• _WORK INSTRUCTIONS_
Exactly reproduce the data from its first line through the line with "Definition has_any (m", leaving out every line after it.
··· DATA
(* ===== verification/Cred.v ===== *)
(** * Credentials

    The model of [libs/vfs/src/cred.rs] and of the permission bits of
    [libs/vfs/src/stat.rs]: capabilities as bits of a word, and the check of the
    owner, the group and the others against a mode. *)

From S2P Require Import Prelude.

(** ** Permission bits *)

(** [FileMode], a [u16]; the constants are octal in the source. *)
Abbreviation FileMode := Z (only parsing).

Definition IRUSR : FileMode := 0x100.
Definition IWUSR : FileMode := 0x80.
Definition IXUSR : FileMode := 0x40.
Definition IRGRP : FileMode := 0x20.
Definition IWGRP : FileMode := 0x10.
Definition IXGRP : FileMode := 0x8.
Definition IROTH : FileMode := 0x4.
Definition IWOTH : FileMode := 0x2.
Definition IXOTH : FileMode := 0x1.
Definition PERM_MASK : FileMode := 0x1ff.
Definition ANY_EXEC : FileMode := 0x49.

Definition has (m flag : FileMode) : bool := Z.land m flag =? flag.
Definition has_any (m flag : FileMode) : bool := negb (Z.land m flag =? 0).
Definition mask (m n : FileMode) : FileMode := Z.land m n.

(** ** Capabilities *)

Inductive Capability : Type :=
| Chown | DacOverride | DacReadSearch | FOwner | FSetId | SysAdmin | SysResource | MkNod | NetBindService
| IpcOwner | IpcLock | SysPtrace | CheckpointRestore | NetRaw | NetAdmin.

#[export] Instance Capability_eq_dec : EqDecision Capability.
Proof. solve_decision. Defined.

(** The number of the bit; [Capability::bit] is the word with that bit. *)
Definition bit_index (c : Capability) : Z :=
  match c with
  | Chown => 0 | DacOverride => 1 | DacReadSearch => 2 | FOwner => 3 | FSetId => 4 | SysAdmin => 5
  | SysResource => 6 | MkNod => 7 | NetBindService => 8 | IpcOwner => 9 | IpcLock => 10 | SysPtrace => 11
  | CheckpointRestore => 12 | NetRaw => 13 | NetAdmin => 14
  end.
Definition bit (c : Capability) : Z := Z.shiftl 1 (bit_index c).

(** [CapSet], a [u64]. *)
Definition cap_has (s : Z) (c : Capability) : bool := negb (Z.land s (bit c) =? 0).
Definition cap_with (s : Z) (c : Capability) : Z := Z.lor s (bit c).
Definition cap_without (s : Z) (c : Capability) : Z := Z.land s (Z.lxor U64_MAX (bit c)).

(** ** Credentials *)

Record Credentials : Type := mk_cred {
  uid : Z; euid : Z; suid : Z; fsuid : Z;
  gid : Z; egid : Z; sgid : Z; fsgid : Z;
  groups : list Z;
  caps : Z
}.

Inductive PermissionKind : Type := Read | Write | Exec (is_dir : bool).

Definition unprivileged (u g : Z) : Credentials := mk_cred u u u u g g g g [] 0.
Definition nobody : Credentials := unprivileged 65534 65534.
Definition root : Credentials := mk_cred 0 0 0 0 0 0 0 0 [] U64_MAX.

Definition has_cap (c : Credentials) (k : Capability) : bool := cap_has (caps c) k.

Definition check_permission (c : Credentials) (file_uid file_gid : Z) (mode : FileMode) (kind : PermissionKind) : bool :=
  let bypass :=
    match kind with
    | Read => has_cap c DacReadSearch || has_cap c DacOverride
    | Write => has_cap c DacOverride
    | Exec is_dir => has_cap c DacOverride && (is_dir || has_any mode ANY_EXEC)
    end in
  if bypass then true
  else
    let '(owner_bit, group_bit, other_bit) :=
      match kind with
      | Read => (IRUSR, IRGRP, IROTH)
      | Write => (IWUSR, IWGRP, IWOTH)
      | Exec _ => (IXUSR, IXGRP, IXOTH)
      end in
    if fsuid c =? file_uid then has mode owner_bit
    else if (fsgid c =? file_gid) || bool_decide (file_gid ∈ groups c) then has mode group_bit
    else has mode other_bit.

Definition can_read (c : Credentials) (u g : Z) (mode : FileMode) : bool := check_permission c u g mode Read.
Definition can_write (c : Credentials) (u g : Z) (mode : FileMode) : bool := check_permission c u g mode Write.
Definition can_exec (c : Credentials) (u g : Z) (mode : FileMode) (is_dir : bool) : bool :=
  check_permission c u g mode (Exec is_dir).
Definition is_owner (c : Credentials) (u : Z) : bool := (fsuid c =? u) || has_cap c FOwner.

(** ** Facts *)

(** Each capability has a bit of its own. *)
Lemma cap_has_testbit s c : cap_has s c = Z.testbit s (bit_index c).
Proof.
  unfold cap_has, bit. assert (0 <= bit_index c) by (by destruct c).
  assert (Hl : Z.land s (Z.shiftl 1 (bit_index c)) = if Z.testbit s (bit_index c) then Z.shiftl 1 (bit_index c) else 0).
  { apply Z.bits_inj'. intros n Hn. rewrite Z.land_spec, Z.shiftl_1_l, Z.pow2_bits_eqb by done.
    destruct (Z.eqb_spec (bit_index c) n) as [<-|Hne].
    - destruct (Z.testbit s _); [|by rewrite Z.bits_0]. by rewrite Z.pow2_bits_true.
    - rewrite andb_false_r. destruct (Z.testbit s _); [|by rewrite Z.bits_0]. by rewrite Z.pow2_bits_false. }
  rewrite Hl. destruct (Z.testbit s _); [|done]. rewrite Z.shiftl_1_l.
  destruct (Z.eqb_spec (2 ^ bit_index c) 0) as [E|]; [|done].
  pose proof (Z.pow_pos_nonneg 2 (bit_index c)). lia.
Qed.

Lemma bit_index_inj c c' : bit_index c = bit_index c' -> c = c'.
Proof. by destruct c, c'. Qed.

(** Adding or removing a capability changes that one only. *)
Lemma cap_with_exact s c c' : cap_has (cap_with s c) c' = bool_decide (c' = c) || cap_has s c'.
Proof.
  rewrite !cap_has_testbit. unfold cap_with, bit. rewrite Z.lor_spec, Z.shiftl_1_l, Z.pow2_bits_eqb by (by destruct c).
  case_bool_decide as E; [subst; by rewrite Z.eqb_refl, orb_true_r|].
  destruct (Z.eqb_spec (bit_index c) (bit_index c')) as [Hi|]; [by apply bit_index_inj in Hi|by rewrite orb_false_r].
Qed.

Lemma cap_without_exact s c c' : cap_has (cap_without s c) c' = negb (bool_decide (c' = c)) && cap_has s c'.
Proof.
  rewrite !cap_has_testbit. unfold cap_without, bit. rewrite Z.land_spec, Z.lxor_spec, Z.shiftl_1_l.
  rewrite Z.pow2_bits_eqb by (by destruct c).
  assert (Z.testbit U64_MAX (bit_index c') = true) as -> by (by destruct c').
  case_bool_decide as E; [subst; by rewrite Z.eqb_refl, andb_false_r|].
  destruct (Z.eqb_spec (bit_index c) (bit_index c')) as [Hi|]; [by apply bit_index_inj in Hi|by rewrite andb_true_r].
Qed.

(** Root passes every check but running a file that nobody may run. *)
Lemma root_may u g m : can_read root u g m = true /\ can_write root u g m = true /\ can_exec root u g m true = true.
Proof. done. Qed.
······
• _WRITTEN ANSWER_
(* ===== verification/Cred.v ===== *)
(** * Credentials

    The model of [libs/vfs/src/cred.rs] and of the permission bits of
    [libs/vfs/src/stat.rs]: capabilities as bits of a word, and the check of the
    owner, the group and the others against a mode. *)

From S2P Require Import Prelude.

(** ** Permission bits *)

(** [FileMode], a [u16]; the constants are octal in the source. *)
Abbreviation FileMode := Z (only parsing).

Definition IRUSR : FileMode := 0x100.
Definition IWUSR : FileMode := 0x80.
Definition IXUSR : FileMode := 0x40.
Definition IRGRP : FileMode := 0x20.
Definition IWGRP : FileMode := 0x10.
Definition IXGRP : FileMode := 0x8.
Definition IROTH : FileMode := 0x4.
Definition IWOTH : FileMode := 0x2.
Definition IXOTH : FileMode := 0x1.
Definition PERM_MASK : FileMode := 0x1ff.
Definition ANY_EXEC : FileMode := 0x49.

Definition has (m flag : FileMode) : bool := Z.land m flag =? flag.
Definition has_any (m flag : FileMode) : bool := negb (Z.land m flag =? 0).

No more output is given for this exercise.